Eye-popping restoration of William Daniels’ TechniColor cinematography (last Hollywood feature to use the classic 3-strip process*) makes this KINO-Lorber DVD worth a look. Shot in a ‘flat’ 35mm format, then masked (or framed via projector aperture) to yield a 2:1 ratio WideScreen picture, it threw a near grain-free image almost matching VistaVision clarity. Too bad they couldn’t do a restoration for the plot & Joseph Pevney’s direction! Tame stuff about rich Eastern gal Jane Russell (very hubba-hubba as long as she’s not acting) who meets-cute with mine engineer Jeff Chandler after getting a flat tire. He’s half Apache, a taciturn type not prone to sharing; she’s an outgoing gal always putting her foot in it. So, no surprise after an impulsive wedding things quickly go bad. He puts work first, hoping to reopen an old Indian gold mine his Apache granddad told him about. But it’s Jane who raises the working capital, rubbing Mr. Money Bags the right way at a party.
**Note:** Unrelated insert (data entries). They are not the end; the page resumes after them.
(** * pdf-signer: the overlay engine of [app.py], embedded and verified

    The development follows [PDFSignatureApp] of [src/app.py]: the element
    model ([SignatureElement]), the viewport (zoom level, base scale), the
    gesture handlers (click, drag, ctrl+scroll), the page refresh and the
    export ([save_pdf]).

    Modelling conventions.
    - Python numbers (the [int] literals and the [float] results of [/] and
      [*]) are exact rationals [Q]; the rounding of binary64 arithmetic is
      outside the model, except for the drag handler: its arithmetic on
      the stored position is embedded a second time with every operation
      rounded to binary64 ([on_canvas_drag_64]).  [int(v)] truncates
      towards zero ([py_int]).
      Python's [min] and [max] return their first argument unless a later
      one is strictly smaller (resp. greater): [py_min], [py_max].
    - [self] is an explicit [State] record threaded through every handler.
    - The element list is a Python list of mutable objects;
      [selected_element] aliases one of them and is kept as its index.
    - PIL images are heap objects: [images] maps an object identity to the
      image, an image element's [content] holds the identity, [copy()]
      allocates, [thumbnail] overwrites in place.
    - The Tk canvas is a list of items with monotonically allocated ids.
    - PIL and PyMuPDF are collaborators: decoded images, [thumbnail] and the
      PNG encoder are section variables, and a placement on an output page
      is recorded as a command.  Their calls are taken to succeed, so the
      handlers that only guard collaborator failures are not entered.
    - Embedded: [update_page_display], [render_signatures],
      [draw_element_on_canvas], [show_selection_border], the zoom
      operations, [open_pdf], page turning, [add_image_signature],
      [add_text_signature], [on_canvas_click], [on_canvas_drag],
      [on_ctrl_scroll] and [save_pdf]; further on [delete_selected],
      [clear_all], [on_element_select], [change_selected_text_color],
      inline text editing, [save_signature_name] and the timer that
      removes the size feedback.  The list box, the signature library,
      dialogs and status-bar messages are left out. *)

From Stdlib Require Import ZArith QArith Qabs Qround Qpower Lqa Lia String Ascii List
  DecimalString.
From Stdlib Require SpecFloat.
From stdpp Require Import base option list gmap.
Import ListNotations.

Local Open Scope Q_scope.
Local Open Scope string_scope.

(** ** Python arithmetic *)

Definition Qltb (a b : Q) : bool := negb (Qle_bool b a).

(** [max(a, b)]: [b] when [b > a], else [a]. *)
Definition py_max (a b : Q) : Q := if Qltb a b then b else a.

(** [min(a, b)]: [b] when [b < a], else [a]. *)
Definition py_min (a b : Q) : Q := if Qltb b a then b else a.

(** [int(v)] on a float: truncation towards zero. *)
Definition py_int (v : Q) : Z := Z.quot (Qnum v) (Zpos (Qden v)).

(** ** Element model *)

Inductive ElementType := image | text.

(** [content]: a reference to a PIL image, or a string. *)
Inductive Content :=
| ImageContent (ref : nat)
| TextContent (s : string).

Record SignatureElement := {
  content : Content;
  x : Q;
  y : Q;
  width : Q;
  height : Q;
  page_num : nat;
  canvas_id : option nat;
  text_color : string
}.

(** The constructors of the application pair ['image'] with an image and
    ['text'] with a string; the tag is read off the content. *)
Definition element_type (e : SignatureElement) : ElementType :=
  match content e with
  | ImageContent _ => image
  | TextContent _ => text
  end.

Definition is_image (e : SignatureElement) : bool :=
  match element_type e with image => true | text => false end.

Definition is_text (e : SignatureElement) : bool :=
  match element_type e with image => false | text => true end.

Definition set_canvas_id (cid : option nat) (e : SignatureElement) : SignatureElement :=
  {| content := content e; x := x e; y := y e; width := width e;
     height := height e; page_num := page_num e; canvas_id := cid;
     text_color := text_color e |}.

Definition set_position (nx ny : Q) (e : SignatureElement) : SignatureElement :=
  {| content := content e; x := nx; y := ny; width := width e;
     height := height e; page_num := page_num e; canvas_id := canvas_id e;
     text_color := text_color e |}.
The chalk & cheese relationship between Jane & Jeff is meant to heat things up, but you only believe it when these two are on the outs. On the other hand, our wary couple do share a Queen-sized bed. A big deal in 1955 Hollywood! Dan Duryea tags along as a heavy-drinking doctor pal, but his also-ran lover act, like the rest of the pic, goes nowhere.

SCREWY THOUGHT OF THE DAY: *While the TechniColor three-strip negative system was quickly put to bed, their legendary dye-transfer printing process lived on for decades. Finally giving up the ghost some time in the 1990s in, of all places, Mainland China.